The above statement trains a stochastic linear regression model with the following parameters:

  • taxi_trips_model as name
  • 0.001 as learning rate
  • 0.1 as l2 regularization coefficient
  • 15 as mini-batch size
  • Adam as method for updating weights
  • fare_amount as target column
  • passenger_count, trip_distance, RatecodeID, PULocationID, and DOLocationID as training parameters

Test the stochastic linear regression model

After building the model, let's test it against our taxi_trips_test dataset. We can compare the actual fare_amount in our test dataset with the prediction from the taxi_trips_model with:

WITH (SELECT state FROM taxi_trips_model) AS model SELECT rowNumberInAllBlocks(), fare_amount, evalMLMethod( model, passenger_count, trip_distance, RatecodeID, PULocationID, DOLocationID ) prediction FROM taxi_trips_test limit 10;

The above SQL:

  • Retrieves the state from the taxi_trips_model model
  • Includes the row number with the rowNumberInAllBlocks() function
  • Selects the fare_amount from the test dataset
  • includes the prediction from the model using the evalMLMethod function, passing the same columns used for training, but coming from the test dataset

The results showcases predictions not too far from the actual data

┌─rowNumberInAllBlocks()─┬─fare_amount─┬────prediction─┐ │ 0 │ 52 │ 57.29841872226803 │ │ 1 │ 42.5 │ 43.8984970367608 │ │ 2 │ 7 │ 7.425320721767511 │ │ 3 │ 10 │ 11.119674442058924 │ │ 4 │ 11.5 │ 13.151729718574753 │ │ 5 │ 7 │ 7.861355191000587 │ │ 6 │ 9.5 │ 10.534773043722428 │ │ 7 │ 9 │ 10.270891195885282 │ │ 8 │ 5.5 │ 6.191941850198845 │ │ 9 │ 16 │ 17.262316387594158 │ └───────────────┴─────────┴───────────┘

Measure the stochastic linear regression model performance

How does the model perform? In the AI/ML field there are a set of different KPIs to understand the quality of a model. We are going to use the mean absolute error (MAE) in this example. The MAE calculates the average difference between the prediction and the actual value in the testing dataset. We can calculate the overall MAE with:

WITH (SELECT state FROM taxi_trips_model) AS model, pred as (SELECT rowNumberInAllBlocks() rownum, fare_amount, evalMLMethod( model, passenger_count, trip_distance, RatecodeID, PULocationID, DOLocationID ) prediction FROM taxi_trips_test) SELECT avg(abs(fare_amount - prediction)) AS MAE, avg(fare_amount) AS avg_fare_amount, avg(abs(fare_amount - prediction))*100.0/avg(fare_amount) pct FROM pred WHERE fare_amount > 0 and fare_amount <= 500;

The above query calculates:

  • The MAE as the average of the absolute difference between the actual total_amount and the prediction
  • The average total_amount
  • The weight of the MAE on the total_amount

The results say that our model is off on 2.03 dollars per trip, the error is around 15.97%. Not bad for a single SQL query.

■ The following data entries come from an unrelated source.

(** Addition that raises [Constraint_Error] above the last value of the
    type. *)
Definition add_upto {W} (hi a b : Z) : Ada W Z := if a + b <=? hi then mret (a + b) else raise Constraint_Error.

(** [Name_Digest]; the precondition of [SHA256] bounds the name. *)
Definition Name_Digest (name : string) : exn + Digest :=
  if (N.of_nat (String.length name) <=? Max_Message)%N
  then inr (SHA256 (String.list_byte_of_string name)) else inl Constraint_Error.

(** The part numbers of an upload, in order: [Parts.Include]. *)
Fixpoint part_include (pn : Z) (pid : string) (parts : list (Z * string)) : list (Z * string) :=
  match parts with
  | [] => [(pn, pid)]
  | (k, v) :: parts' =>
      if pn <? k then (pn, pid) :: parts
      else if pn =? k then (k, pid) :: parts'
      else (k, v) :: part_include pn pid parts'
  end.

(** A list of part ids as the bytes of a composite object, and back. *)
Definition ids_bytes (ids : list string) : list Byte.byte := concat (map String.list_byte_of_string ids).

Fixpoint ids_of (n : nat) (l : list Byte.byte) : list string :=
  match n with
  | O => []
  | S n => String.string_of_list_byte (take 64 l) :: ids_of n (drop 64 l)
  end.

(** [Scrub_Report] *)
Record Scrub_Report := {
  r_Total : Z; r_Intact : Z; r_Repaired : Z; r_Corrupt : Z; r_Shards_Repaired : Z;
}.

Section vault.
Context {C : Type} `{CasOps C} `{Memory}.

Notation Vault := (Ada (world C)).

Definition modify_st (f : State → State) : Vault unit := update (on_state f).

(** A call of the store. *)
Definition on_cas {A} (m : Ada C A) : Vault A := λ w,
  let '(r, c) := m (store w) in (r, World (st w) (disk w) c).

Definition cas_put (data : list Byte.byte) : Vault string :=
  s ← gets st; on_cas (cas_Put (Key s) data).
Definition cas_get (id : string) : Vault (list Byte.byte) := λ w, (cas_Get (store w) (Key (st w)) id, w).
Definition cas_repair (id : string) : Vault (nat * bool) := λ w,
  let '(c, n, ok) := cas_Repair id (store w) in (inr (n, ok), World (st w) (disk w) c).

Definition cas_collect (live : list string) : Vault nat := λ w,
  let '(c, n) := cas_Collect live (store w) in (inr n, World (st w) (disk w) c).

(** ** Guards and the audit chain *)

Definition Read_Only (s : State) : bool := Op_Sealed s.

Definition Check_Ingest : Vault unit :=
  s ← gets st;
  _ ← raise_when (Op_Sealed s) Vault_Sealed;
  raise_when (Sync_Shut s) Sync_Closed.

(** [Append (V.Self.Log.Last_Element, Now, ...)], with the checks that the log
    is not empty and that the number of the last entry has a successor. *)
Definition next_entry (s : State) (kind : Audit_Event) (subject : Digest) (detail : Trusted_Time) : option Audit_Entry :=
  p ← last (Log s);
  if Seq p =? Natural_Last then None
  else Some (Append p (Clock_Guard.Now (Clock s)) kind subject detail).

Definition Add_Audit (kind : Audit_Event) (subject : Digest) (detail : Trusted_Time) : Vault unit :=
  s ← gets st;
  e ← lift (of_option (next_entry s kind subject detail));
  _ ← modify_st (λ s, with_Log (Log s ++ [e]) s);
  Append_Jrnl (A_Line e).

(** ** Objects *)

Definition slice (data : list Byte.byte) (p : nat) : list Byte.byte := take Part_Size (drop (p * Part_Size) data).

Definition Store_Composite (data : list Byte.byte) : Vault string :=
  let n_parts := ((length data + Part_Size - 1) / Part_Size)%nat in
  ids ← ada_map (λ p, cas_put (slice data p)) (seq 0 n_parts);
  cas_put (ids_bytes ids).

(** The id and whether it is a list of parts. *)
Definition store_data (data : list Byte.byte) : Vault (string * bool) :=
  if (length data <=? Max_Single)%nat then
    handle (id ← cas_put data; mret (id, false)) Object_Too_Large
      (id ← Store_Composite data; mret (id, true))
  else id ← Store_Composite data; mret (id, true).

Definition Put_Object (name : string) (data : list Byte.byte) (mode : Retention.Lock_Mode)
    (retain_for : Trusted_Time) (user_meta : string) : Vault unit :=
  _ ← Check_Ingest;
  _ ← raise_when (bool_decide (mode = Retention.Unlocked)) Invalid_Mode;
  s ← gets st;
  let at_time := Clock_Guard.Now (Clock s) in
  until ← add_upto Time_Last at_time retain_for;
  let lock := Retention.Create_Lock mode until at_time in
  '(id, comp) ← store_data data;
  _ ← modify_st (λ s, with_Index (<[name := {| m_Id := id; m_Lock := lock; m_Composite := comp;
        m_Quarantined := false; m_Size := Z.of_nat (length data); m_User_Meta := user_meta |}]> (Index s)) s);
  digest ← lift (Name_Digest name);
  _ ← Add_Audit Lock_Created digest until;
  _ ← J_Obj name;
  Commit_Jrnl.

┌────────MAE─┬────avg_fare_amount─┬─────────pct─┐ │ 2.035759828017413 │ 12.746705737557932 │ 15.970870199184755 │ └───────────┴──────────────┴────────────┘

Improve the model with feature engineering in ClickHouse

Can we improve the performance? Yes with some feature engineering! Feature engineering is the practice of creating a new set of parameters for the model to be more accurate. You can derive these parameters from existing parameters, enriched with external sources, or aggregated from various fields. All the above actions are native to ClickHouse that allows us to explore the data and reshape it as needed.

First step is to check the data quality; let's investigate the presence of outliers in the fare_amount column by bucketing the data in 10$ buckets:

select cast(fare_amount/10 as int)*10, count(*) from taxi_trips_train group by cast(fare_amount/10 as int)*10 order by 1

Notice that there are a lot of trips with negative fare_amount as well as amounts greater than 500$. This is probably mistakes in the data collection and outliers we might want to take into account when creating the model.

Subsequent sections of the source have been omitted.